In case you missed it, here’s what was on the blog this week.
- Monday, November 13: Boy, was my sister surprised to see me on Inside Edition! Also, I have something to say about Saturday Night Live’s stunning lack of diversity.
- Tuesday, November 14: Tiffany Haddish and Tami Roman agree with me. If you invest money in good clothes, you should wear that shit forever.
- Wednesday, November 15: I’ve got plenty of purses that are 10 years and older.
- Thursday, November 16: My dresses for the Committee to Protect Journalists dinners, from 2007 to 2017. This year’s was my least successful! Bummer.
In other news, we recently bade farewell to legendary gossip columnist Liz Smith, who died at age 94 last Sunday. She did a great interview with The Hollywood Reporter in 2015, which is worth reading. Other Liz Smith stories I recommend:
- An interview with Interview Magazine, also in 2015.
- Two years later — this past July — she spoke to the New York Times thoughtfully about life at 94: “I am in search of Liz Smith,” she said softly, musing at the thought. “After a lifetime of fun and excitement and money and feeling important and being in the thick of it, I am just shocked every day that I’m not the same person. I think that happens to all old people. They’re searching for a glimmer of what they call their real self. They’re boring, mostly. I’m always thinking falsely, expending what little energy I have, believing every day I may just rediscover that person. I try to be all of the things I was, but it inevitably fails. I don’t feel like myself at all.”
- “Liz Smith’s Complicated Relationship With the Closet,” from the New York Times this week.
- Vanity Fair’s obituary.
- In 2008, New York Magazine called Liz “the original Gossip Girl.”
- The New York Times shared a “never before seen” video interview with Smith.
- The New Yorker published, “Liz Smith’s Trump Memories,” in its September 5, 2016, issue. Liz totally owned the Trump-Ivana divorce story in 1990. (For a good non-Liz story on Trump, Ivana, and Marla Maples — read Marie Brenner’s 1990 Vanity Fair story.)

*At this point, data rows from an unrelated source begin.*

(** * MoveMyCode profiler: the Cachegrind/Callgrind parser, the call tree,
      the search index and the entry-point matcher

    A shallow embedding of
      - [profiler_web_prj/lib/cachegrind-parser.ts]   (CachegrindParser.parse),
      - [profiler_web_prj/lib/path-utils.ts]          (resolveSourcePath),
      - [profiler_web_prj/components/call-tree-viewer.tsx]
                                     (createNode, buildTreeFromNode, the roots
                                      of the call tree and the node map),
      - [lib/call-tree-search.ts]    (CallTreeSearchEngine),
      - [lib/entry-point-matcher.ts] (EntryPointMatcher),
    followed by the statements proved about them.

    Conventions of the embedding.
      - A JavaScript string is a [string]; the text is ASCII, so that
        [trim], [\s] and [toLowerCase] only see the ASCII white space and
        letters.
      - A JavaScript number produced by [parseInt] is [NaN] or an integer
        (type [num]).  The line numbers and counts of the parser are exact
        integers (the rounding of doubles above 2^53 is not represented
        there); the addresses that the entry-point matcher compares are
        rounded as doubles are ([JsNum.to_double], [JsNum.hex_number]).
      - A plain object used as a dictionary, and a [Map], is an association
        list in insertion order: assigning to a present key updates it in
        place, assigning to a new key appends.  [filesData] is tested by
        [filesData[path]], which also sees the properties that every object
        inherits from [Object.prototype]; [Parser.inherited] lists them.
        Function and event names are own properties throughout (no function
        or event is called by an inherited name), and no event is called
        [executed].  No file or function name is an array index (a decimal
        number below 2^32 - 1), so that [Object.entries] lists files and
        functions in insertion order; line numbers are array indices, and
        [Coverage.own_entries] lists them as JavaScript does.
      - A [Set] of call-tree nodes is a list without repetition; two nodes are
        the same object when they carry the same [id] (every node object
        draws its id from the one counter [nodeId]).
      - An uncaught [TypeError] is the result [Throw TypeError]. *)

From Stdlib Require Import String Ascii List ZArith Bool Lia Arith Sorted
  Permutation.
Import ListNotations.
Local Open Scope string_scope.
Local Open Scope list_scope.
(** Selection changes nothing of the object. *)
Lemma select_grating_self wavelength (w w' : World.t Dev) r :
  _select_grating_for_wavelength wavelength w = (r, w') ->
  World.self w' = World.self w.
Proof.
  unfold _select_grating_for_wavelength, bind, get_self.
  apply for_regular_range_self. apply for_extended_range_self.
  unfold raise. now intros r0 w0 [= _ <-].
Qed.

(** C3. On an initialized session, [set_wavelength] without a
    grating, for a wavelength that no regular range and no extended
    range contains, raises [LLTFError] of category
    [UnsupportedWavelength], with nothing changed; and the message
    holds, for every configured grating, its index and the two
    bounds of its regular range. *)
Theorem set_wavelength_unsupported :
  forall (w : World.t Dev) (wavelength : float),
    initialized (World.self w) ->
    no_match (in_regular_range wavelength) (grating_ranges (World.self w)) ->
    no_match (in_extended_range wavelength) (grating_ranges (World.self w)) ->
    exists message,
      set_wavelength host wavelength None w =
      (Raise (LLTFError UnsupportedWavelength message), w)
      /\ forall g, In g (grating_ranges (World.self w)) ->
           occurs [Lit "Grating "; FInt (index g); Lit ": ";
                   FFloat (fst (regular_range g)); Lit "-";
                   FFloat (snd (regular_range g)); Lit " nm"]
                  message.
Proof.
  intros w wavelength Hinit Hreg Hext.
  exists (unsupported_message wavelength (grating_ranges (World.self w))).
  split.
  - unfold set_wavelength, bind, get_self.
    destruct (handle (World.self w)) as [h|] eqn:Hh; [|now elim Hinit].
    unfold _select_grating_for_wavelength, bind, get_self.
    rewrite (for_regular_range_no_match _ _ _ _ Hreg).
    rewrite (for_extended_range_no_match _ _ _ _ Hext).
    reflexivity.
  - intros g Hg. unfold unsupported_message.
    apply occurs_app_r, occurs_join.
    replace [Lit "Grating "; FInt (index g); Lit ": ";
             FFloat (fst (regular_range g)); Lit "-";
             FFloat (snd (regular_range g)); Lit " nm"]
      with (range_str g)
      by (unfold range_str; destruct (regular_range g); reflexivity).
    now apply in_map.
Qed.

(** C5. In simulation mode, [get_wavelength] after a
    [set_wavelength] that returned gives back exactly the wavelength
    that was set, whether the grating was given or selected. *)
Theorem get_wavelength_after_set_simulated :
  forall (w w' : World.t Dev) (wavelength : float) (grating : option Z),
    simulate_mode (World.self w) = true ->
    set_wavelength host wavelength grating w = (Return tt, w') ->
    get_wavelength host w' = (Return wavelength, w').
Proof.
  intros w w' wavelength grating Hsim.
  unfold set_wavelength, bind, get_self.
  destruct (handle (World.self w)) as [h|]; [|discriminate].
  destruct grating as [g|].
  - unfold ret. rewrite Hsim.
    destruct (negb ((g =? 0) || (g =? 1))); [discriminate|].
    unfold update_self, print. intros [= <-].
    unfold get_wavelength, bind, get_self. cbn. now rewrite Hsim.
  - destruct (_select_grating_for_wavelength wavelength w) as [[g|e] w1] eqn:Hsel;
      [|discriminate].
    pose proof (select_grating_self _ _ _ _ Hsel) as Hself.
    rewrite Hsim.
    destruct (negb ((g =? 0) || (g =? 1))); [discriminate|].
    unfold update_self, print. intros [= <-].
    unfold get_wavelength, bind, get_self. cbn. now rewrite Hself, Hsim.
Qed.

(** C10. With an explicit grating 0 or 1, [set_wavelength] on an
    initialized session in simulation mode returns for every
    wavelength, in range or not, and the simulated wavelength is then
    the one given; and whatever the session, a [set_wavelength] with
    an explicit grating never raises the [UnsupportedWavelength]
    error. *)
Theorem explicit_grating_skips_range_check :
  (forall (w : World.t Dev) (wavelength : float) (g : Z),
      initialized (World.self w) ->
      simulate_mode (World.self w) = true ->
      g = 0 \/ g = 1 ->
      exists w',
        set_wavelength host wavelength (Some g) w = (Return tt, w')
        /\ simulated_wavelength (World.self w') = wavelength)
  /\
  (forall (w w' : World.t Dev) (wavelength : float) (g : Z) (e : exn),
      set_wavelength host wavelength (Some g) w = (Raise e, w') ->
      forall message, e <> LLTFError UnsupportedWavelength message).
Proof.
  split.
  - intros w wavelength g Hinit Hsim Hg.
    destruct (handle (World.self w)) as [h|] eqn:Hh; [|now elim Hinit].
    rewrite (set_wavelength_explicit _ _ _ _ Hh), Hsim.
    replace (negb ((g =? 0) || (g =? 1))) with false
      by (destruct Hg; subst g; reflexivity).
    eexists. split; reflexivity.
  - intros w w' wavelength g e Hraise message ->.
    destruct (handle (World.self w)) as [h|] eqn:Hh.
    + rewrite (set_wavelength_explicit _ _ _ _ Hh) in Hraise.
      destruct (negb ((g =? 0) || (g =? 1))); [discriminate|].
      destruct (simulate_mode (World.self w)); [discriminate|].
      unfold bind, dll_call in Hraise.
      destruct (dll (World.self w)); [|discriminate].
      destruct (PE_SetWavelengthOnGrating host h g wavelength (World.device w))
        as [status d].
      match type of Hraise with
      | _check_status ?st ?op ?w0 = _ =>
          destruct (_check_status_cases st op w0) as [Hok|[m Hko]];
          [rewrite Hok in Hraise|rewrite Hko in Hraise]; discriminate
      end.
    + unfold set_wavelength, bind, get_self in Hraise. rewrite Hh in Hraise.
      discriminate.
Qed.
(** One step of [VisitDepthFirst] at a node whose children can be listed. *)
Lemma VisitDepthFirst_step fuel g root each distances st childs :
  childs_of g root = Some childs →
  VisitDepthFirst (S fuel) g root each distances st
  = range_childs
      (λ child st,
         VisitDepthFirst fuel g child each
           [int_add (start_depth distances) 1] st)
      (sort_Sort nodeSorter_Less childs)
      (each root (start_depth distances) st).
Proof.
  unfold childs_of. intros Hc. cbn [VisitDepthFirst].
  destruct (triplesForSubjectAndPredicate g root parentOf) as [rels [e|]];
    [done|].
  destruct (collect_childs rels []) as [cs|e]; [|done]. by inversion Hc.
Qed.

(** A failure at the node itself: [each] has run and the error is returned. *)
Lemma VisitDepthFirst_fails_here fuel g root each distances st :
  childs_of g root = None →
  ∃ err, VisitDepthFirst (S fuel) g root each distances st
         = Some (each root (start_depth distances) st, Some err).
Proof.
  unfold childs_of. intros Hc. cbn [VisitDepthFirst].
  destruct (triplesForSubjectAndPredicate g root parentOf) as [rels [e|]];
    [by eexists|].
  destruct (collect_childs rels []) as [cs|e]; [done|by eexists].
Qed.

(** The loop over the children never returns an error. *)
Lemma range_childs_no_error
    (visit : Node → St → option (St * option error)) childs st r :
  range_childs visit childs st = Some r → r.2 = None.
Proof.
  revert st. induction childs as [|c cs IH]; intros st; simpl.
  - by intros [= <-].
  - destruct (visit c st) as [[st1 e]|]; [apply IH|done].
Qed.
(** * Verification of the catalog filter (mirror-config/v1alpha1)

    A shallow embedding of [mirrorFilter.FilterCatalog] and of the functions
    it calls, followed by the properties established about them.

    Modelling decisions, in the order in which the file meets them:

    - Go maps are stdpp [gmap]s, [sets.Set[string]] is [gset string].
    - The [*declcfg.DeclarativeConfig] handed to [FilterCatalog] is a pointer:
      the model keeps a store of catalog objects indexed by address, so that
      [filteredFBC = fbc] really aliases the input.
    - A [declcfg.Channel] or a [declcfg.Deprecation] copied by value keeps
      pointing to the same backing array of entries.  Entry arrays therefore
      live in a store of their own and the structs hold slice headers
      (address and length); [slices.DeleteFunc] rewrites the array in place.
    - The five top-level slices of a catalog are only ever reached through the
      catalog object; they are kept by value inside it, [None] being Go's
      [nil] slice and [Some l] a non-nil slice with elements [l].
    - [fmt.Errorf] values are kept symbolically: the format string, its
      string arguments and the wrapped error.
    - The semver library, the channel graph ([newChannel],
      [filterByVersionRange]) are collaborators of the engine; the engine is
      written over an interface for them. *)

From Stdlib Require Import String Ascii List Bool Arith Lia.
From Stdlib Require OrdersEx.
From stdpp Require Import base option list sorting gmap strings fin_maps pretty.

Local Open Scope string_scope.
Local Open Scope list_scope.
Local Open Scope nat_scope.

(** ** Errors *)

(** [Errorf fmt args cause] stands for
    [fmt.Errorf(fmt, args..., cause)]: [args] are the operands of the [%q] and
    [%s] verbs in order and [cause] the operand of the trailing [%v], if the
    format has one.  [LibraryError] is an error produced by a library the
    engine calls (JSON decoding, semver parsing). *)
#[warnings="-register-all"]
Inductive error : Type :=
| Errorf (format : string) (args : list string) (cause : option error)
| LibraryError (msg : string).

(** Go's [(T, error)] results. *)
Inductive result (A : Type) : Type :=
| Ok (a : A)
| Err (e : error).
Arguments Ok {A} a.
Arguments Err {A} e.

(** Whether a result is a value, and the value it holds (else [d]). *)
Definition isOk {A : Type} (r : result A) : bool :=
  match r with
  | Ok _ => true
  | Err _ => false
  end.

Definition orElse {A : Type} (r : result A) (d : A) : A :=
  match r with
  | Ok a => a
  | Err _ => d
  end.

(** ** Memory *)

(** Addresses of catalog objects and of entry arrays. *)
Abbreviation loc := positive (only parsing).

(** A slice header over an array of the entry stores.  Every slice the engine
    handles starts at the first cell of its array. *)
Record slice : Type := Slice { arr : loc; len : nat }.

(** Top-level slices, held by value: [None] is [nil]. *)
Definition elems {A : Type} (s : option (list A)) : list A := default [] s.

(** ** The catalog data model (package declcfg) *)

Module declcfg.

Definition SchemaPackage : string := "olm.package".
Definition SchemaChannel : string := "olm.channel".
Definition SchemaBundle : string := "olm.bundle".
Definition SchemaDeprecation : string := "olm.deprecations".

Record Package : Type := mkPackage {
  Package_Name : string;
  Package_DefaultChannel : string;
  Package_Description : string
}.

Record ChannelEntry : Type := mkChannelEntry {
  Entry_Name : string;
  Entry_Replaces : string;
  Entry_Skips : list string;
  Entry_SkipRange : string
}.

(** [Channel_Entries] is a slice header; [None] is the nil slice. *)
Record Channel : Type := mkChannel {
  Channel_Name : string;
  Channel_Package : string;
  Channel_Entries : option slice
}.

(** The raw JSON of a property, abstracted to what [json.Unmarshal] into a
    [property.Package] makes of it: a decoding error, or the decoded
    [packageName] and [version]. *)
Inductive RawMessage : Type :=
| InvalidJSON
| PackageJSON (packageName version : string).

More shocking than Smith’s death was yesterday’s news that fashion designer Azzedine Alaïa had died of heart failure, supposedly at age 77. (The New York Times obituary, however, reports that he was 82. That reminds me of someone I knew personally who shaved a few years off her age.) Unlike Smith, he was still very active — in the midst of plans to open his first stand-alone London store, for instance. (He already had two of his own stores in Paris, and and his clothes were sold at various chic retailers.) The tiny Tunisian was widely adored for his kindness — supermodel Naomi Campbell called him “Papa” — in addition to his signature, flattering knit styles. He didn’t abide by the increasingly demanding fashion-show schedule that has lately driven talented creatives out of the business. He showed when he felt inspired.
I wrote about Alaïa in 2012, when I got fed up with cheap-looking of the “bandage” dresses that Alaïa — once known as “the King of Cling” — and his rival, Herve Leger, made famous in the 1980s. Coincidentally, Leger (who lost the rights to his name and became known as Herve Leroux) also died unexpectedly, aged only 60, this October. The end of an era!